In the first two acts Jack is becoming worn down by this married life and finding that he has been promoted to officer in the Irish Citizen Army (ICA) leaves to fight the British against Nora’s pleadings. In the pub the citizens of the working class are excited by the bloodthirsty rhetoric of the Figure in the Window.
The next two acts takes place some months later during the last phase of the failed uprising. The British war-ship, The Helga, starts to bomb Dublin’s North Side. As Jack retreats along the street where they live Nora rushes out to bring him home and to safety. He is forced to push her away in order to leave with a dying comrade causing her to miscarry.
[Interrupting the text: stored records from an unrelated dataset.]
(* ===== verification/G711.v ===== *)
(** * Audio codec (media_agent/audio_codec.rs)

    G.711 u-law. The companding of 16-bit samples is integer arithmetic at its width; the
    conversions from and to floating point use the binary32 operations of [SpecFloat]. *)

From stdpp Require Import prelude.
From Stdlib Require Import ZArith Lia SpecFloat.
From S2P Require Import Prelude.
Local Open Scope Z_scope.

Definition BIAS : Z := 132.
Definition CLIP : Z := 32635.

(** [while (s & mask) == 0 && exp > 0]: the exponent bounds the turns. *)
Fixpoint exponent (exp : nat) (s mask : Z) : Z :=
  match exp with
  | O => 0
  | S e => if Z.land s mask =? 0 then exponent e s (Z.shiftr mask 1) else Z.of_nat exp
  end.

Definition linear_to_ulaw (sample : Z) : Z :=
  let sign := Z.land (Z.shiftr sample 8) 128 in
  let s := if sample <? 0 then - sample else sample in
  let s := if CLIP <? s then CLIP else s in
  let s := s + BIAS in
  let exp := exponent 7 s 16384 in
  let mantissa := Z.land (Z.shiftr s (exp + 3)) 15 in
  let ulaw_byte := Z.lor (Z.lor sign (wrap8 (Z.shiftl exp 4))) mantissa in
  Z.lxor 255 ulaw_byte.

(** [as i16] *)
Definition as_i16 (v : Z) : Z := let m := v mod 65536 in if m <? 32768 then m else m - 65536.
Definition ulaw_to_linear (ulaw_byte : Z) : Z :=
  let ulaw_byte := Z.lxor 255 ulaw_byte in
  let sign := Z.land ulaw_byte 128 in
  let exponent := Z.land (Z.shiftr ulaw_byte 4) 7 in
  let mantissa := Z.land ulaw_byte 15 in
  let sample := Z.shiftl (Z.shiftl mantissa 3 + 132) exponent - BIAS in
  as_i16 (if sign =? 0 then sample else - sample).

(** [as i32] of a binary32: towards zero, saturating, zero for NaN *)
Definition f32_as_i32 (f : spec_float) : Z :=
  match f with
  | S754_finite s m e =>
      let v := if e <? 0 then Z.shiftr (Zpos m) (- e) else Z.shiftl (Zpos m) e in
      if s then Z.max (-2147483648) (- v) else Z.min 2147483647 v
  | S754_infinity s => if s then -2147483648 else 2147483647
  | S754_zero _ | S754_nan => 0
  end.
Definition f32_of_Z (v : Z) : spec_float := binary_normalize 24 128 v 0 false.

Definition encode_sample (sample : spec_float) : Z :=
  let s := f32_as_i32 (SFmul 24 128 sample (f32_of_Z 32767)) in
  linear_to_ulaw (Z.max (-32768) (Z.min 32767 s)).
Definition encode (pcm_samples : list spec_float) : bytes := encode_sample <$> pcm_samples.
Definition decode_sample (byte : Z) : spec_float := SFdiv 24 128 (f32_of_Z (ulaw_to_linear byte)) (f32_of_Z 32767).
Definition decode (ulaw_bytes : bytes) : list spec_float := decode_sample <$> ulaw_bytes.

(** ** Companding *)
Definition i16 (s : Z) : Prop := -32768 <= s < 32768.

(** The octet of a sample from its sign and its biased magnitude. It depends on the magnitude in
    blocks of eight. *)
Definition ulaw_of (negative : bool) (s : Z) : Z :=
  let exp := exponent 7 s 16384 in
  Z.lxor 255 (Z.lor (Z.lor (if negative then 128 else 0) (wrap8 (Z.shiftl exp 4))) (Z.land (Z.shiftr s (exp + 3)) 15)).

Lemma sign_bit s : i16 s -> Z.land (Z.shiftr s 8) 128 = if s <? 0 then 128 else 0.
Proof.
  intros [H1 H2]. change 128 with (2 ^ 7) at 1. rewrite Z.shiftr_div_pow2 by lia. change (2 ^ 8) with 256.
  assert (H : -128 <= s / 256 < 128) by elia. case_test.
  - assert (Hn : s / 256 < 0) by elia. generalize dependent (s / 256). intros q Hq Hn.
    replace q with (- (1 + (- q - 1))) by lia. assert (Hr : 0 <= - q - 1 < 128) by lia.
    clear -Hr. generalize dependent (- q - 1). intros r Hr. by_range 128%nat r.
  - assert (Hn : 0 <= s / 256 < 128) by elia. clear -Hn. generalize dependent (s / 256). intros r Hr. by_range 128%nat r.
Qed.

Lemma linear_to_ulaw_of s : i16 s -> linear_to_ulaw s = ulaw_of (s <? 0) (Z.min CLIP (Z.abs s) + BIAS).
Proof.
  intros Hs. unfold linear_to_ulaw, ulaw_of. rewrite sign_bit by exact Hs.
  replace (if CLIP <? (if s <? 0 then - s else s) then CLIP else if s <? 0 then - s else s)
    with (Z.min CLIP (Z.abs s)) by (destruct (Z.ltb_spec s 0), (Z.ltb_spec CLIP (- s)), (Z.ltb_spec CLIP s); lia).
  reflexivity.
Qed.

Lemma land_pow2_block s k : 0 <= s -> 0 <= k -> (Z.land s (2 ^ (k + 3)) =? 0) = (Z.land (8 * (s / 8)) (2 ^ (k + 3)) =? 0).
Proof.
  intros Hs Hk. f_equal. apply Z.bits_inj'. intros n Hn. rewrite !Z.land_spec, Z.pow2_bits_eqb by lia.
  destruct (Z.eqb_spec (k + 3) n) as [<- | _]; [| rewrite !andb_false_r; reflexivity]. rewrite !andb_true_r.
  change 8 with (2 ^ 3). rewrite (Z.mul_comm (2 ^ 3)), Z.mul_pow2_bits by lia. rewrite Z.div_pow2_bits by lia. f_equal. lia.
Qed.

Lemma exponent_block e s : 0 <= s ->
  exponent e s (2 ^ (Z.of_nat e + 4 + 3)) = exponent e (8 * (s / 8)) (2 ^ (Z.of_nat e + 4 + 3)).
Proof.
  intros Hs. induction e as [| e IH]; [reflexivity |]. cbn [exponent].
  rewrite land_pow2_block by lia. rewrite Z.shiftr_div_pow2, <- Z.pow_sub_r by lia.
  replace (Z.of_nat (S e) + 4 + 3 - 1) with (Z.of_nat e + 4 + 3) by lia. rewrite IH. reflexivity.
Qed.

Lemma exponent_range e s m : 0 <= exponent e s m.
Proof. revert m. induction e as [| e IH]; intros m; cbn [exponent]; [lia |]. case_test; [apply IH | lia]. Qed.

Lemma ulaw_of_block neg s : 0 <= s -> ulaw_of neg s = ulaw_of neg (8 * (s / 8)).
Proof.
  intros Hs. unfold ulaw_of. change 16384 with (2 ^ (Z.of_nat 7 + 4 + 3)). rewrite <- exponent_block by exact Hs.
  pose proof (exponent_range 7 s (2 ^ (Z.of_nat 7 + 4 + 3))) as He. set (e := exponent 7 s _) in *.
  do 2 f_equal. rewrite (Z.add_comm e 3), <- !Z.shiftr_shiftr by lia. rewrite !(Z.shiftr_div_pow2 _ 3) by lia.
  change (2 ^ 3) with 8. rewrite Z.mul_comm, Z.div_mul by lia. reflexivity.
Qed.

(** The error over a block: half a step of the segment, which is a 32nd of the biased magnitude. It
    is largest at the ends of the block. *)
Definition block_ok (neg : bool) (q : Z) : bool :=
  let b := ulaw_of neg (8 * q) in
  let d := ulaw_to_linear b in
  (0 <=? b) && (b <? 256) && (32 * (Z.abs d + BIAS - 8 * q) <=? 8 * q) &&
  (32 * (8 * q + 7 - (Z.abs d + BIAS)) <=? 8 * q + 7) && (if neg then d <=? 0 else 0 <=? d).

Lemma block_forall (P : Z -> bool) :
  forallb (fun h => forallb (fun l => P (256 * h + l)) (Z.of_nat <$> seq 0 256)) (Z.of_nat <$> seq 0 16) = true ->
  forall q, 0 <= q < 4096 -> P q = true.
Proof.
  intros H q Hq. rewrite forallb_forall in H.
  assert (Hin : forall z n, 0 <= z < Z.of_nat n -> In z (Z.of_nat <$> seq 0 n)).
  { intros z n Hz. apply list_elem_of_In, list_elem_of_fmap. exists (Z.to_nat z). rewrite elem_of_seq. lia. }
  specialize (H (q / 256) ltac:(apply Hin; elia)). rewrite forallb_forall in H.
  specialize (H (q mod 256) ltac:(apply Hin; elia)).
  replace (256 * (q / 256) + q mod 256) with q in H by elia. exact H.
Qed.
Lemma blocks_ok neg q : 16 <= q < 4096 -> block_ok neg q = true.
Proof.
  intros Hq. assert (H : (q <? 16) || block_ok neg q = true).
  { apply (block_forall (fun q => (q <? 16) || block_ok neg q)); [destruct neg; vm_compute; reflexivity | lia]. }
  destruct (Z.ltb_spec q 16); [lia | exact H].
Qed.

Lemma ulaw_error s : i16 s ->
  let b := linear_to_ulaw s in
  let m := Z.min CLIP (Z.abs s) in
  u8 b /\ 32 * Z.abs (Z.abs (ulaw_to_linear b) - m) <= m + BIAS /\
  (if s <? 0 then ulaw_to_linear b <= 0 else 0 <= ulaw_to_linear b).
Proof.
  intros Hs. cbv zeta. rewrite linear_to_ulaw_of by exact Hs.
  assert (Hm : 0 <= Z.min CLIP (Z.abs s) <= CLIP) by (unfold CLIP; lia).
  generalize dependent (Z.min CLIP (Z.abs s)). intros m Hm. unfold CLIP in Hm.
  rewrite ulaw_of_block by (unfold BIAS; lia).
  pose proof (blocks_ok (s <? 0) ((m + BIAS) / 8) ltac:(unfold BIAS; elia)) as H. unfold block_ok in H.
  set (d := ulaw_to_linear _) in *. rewrite !andb_true_iff, !Z.leb_le, Z.ltb_lt in H. destruct H as [[[[H1 H2] H3] H4] H5].
  split; [split; assumption |]. split; [unfold BIAS in *; elia |]. destruct (s <? 0); apply Z.leb_le, H5.
Qed.

Definition ulaw_exact (b : Z) : bool :=
  let s := ulaw_to_linear b in
  (-32768 <=? s) && (s <? 32768) && ((linear_to_ulaw s =? b) || (b =? 127)).
Lemma ulaw_octets b : u8 b -> ulaw_exact b = true.
Proof. intros Hb. by_range 256%nat b. Qed.

(** Companding keeps speech. Every 16-bit sample is coded as one octet, keeps its sign, and comes
    back within a 32nd of its magnitude plus the bias (clipped at 32635); and decoding then coding
    again returns the same octet for every octet but 127, the negative zero, so that a second pass
    through the codec changes nothing. *)
Theorem ulaw_companding :
  (forall s, i16 s ->
     let b := linear_to_ulaw s in
     let m := Z.min CLIP (Z.abs s) in
     u8 b /\ 32 * Z.abs (Z.abs (ulaw_to_linear b) - m) <= m + BIAS /\
     (s < 0 -> ulaw_to_linear b <= 0) /\ (0 <= s -> 0 <= ulaw_to_linear b)) /\
  (forall b, u8 b -> i16 (ulaw_to_linear b) /\ (b <> 127 -> linear_to_ulaw (ulaw_to_linear b) = b)) /\
  linear_to_ulaw (ulaw_to_linear 127) = 255.
Proof.
  split; [| split; [| reflexivity]].
  - intros s Hs. destruct (ulaw_error s Hs) as (H1 & H2 & H3). split_and!; [exact H1 | exact H2 | |];
      intros; destruct (Z.ltb_spec s 0); lia.
  - intros b Hb. pose proof (ulaw_octets b Hb) as H. unfold ulaw_exact in H. cbv zeta in H.
    rewrite !andb_true_iff, orb_true_iff, Z.leb_le, Z.ltb_lt, !Z.eqb_eq in H. unfold i16. intuition lia.
Qed.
In the final act, set at the top of the house in Bessie’s attic room, Nora has gone mad. Her dead baby lies in a coffin in the arms of Molser who has died of consumption. We learn that Jack has been killed by the falling roof of the General Post Office the ICA were holding. Left alone with Nora as the others are taken off by the British Soldiers Bessie is shot by a sniper as she tries to drag the demented Nora from the window. Ginnie arrives too late for Bessie and takes Nora to lie in the bed left by Molser. Two English Tommies drink the tea Nora has just made as they sit next to the body of Bessie and Dublin blazes.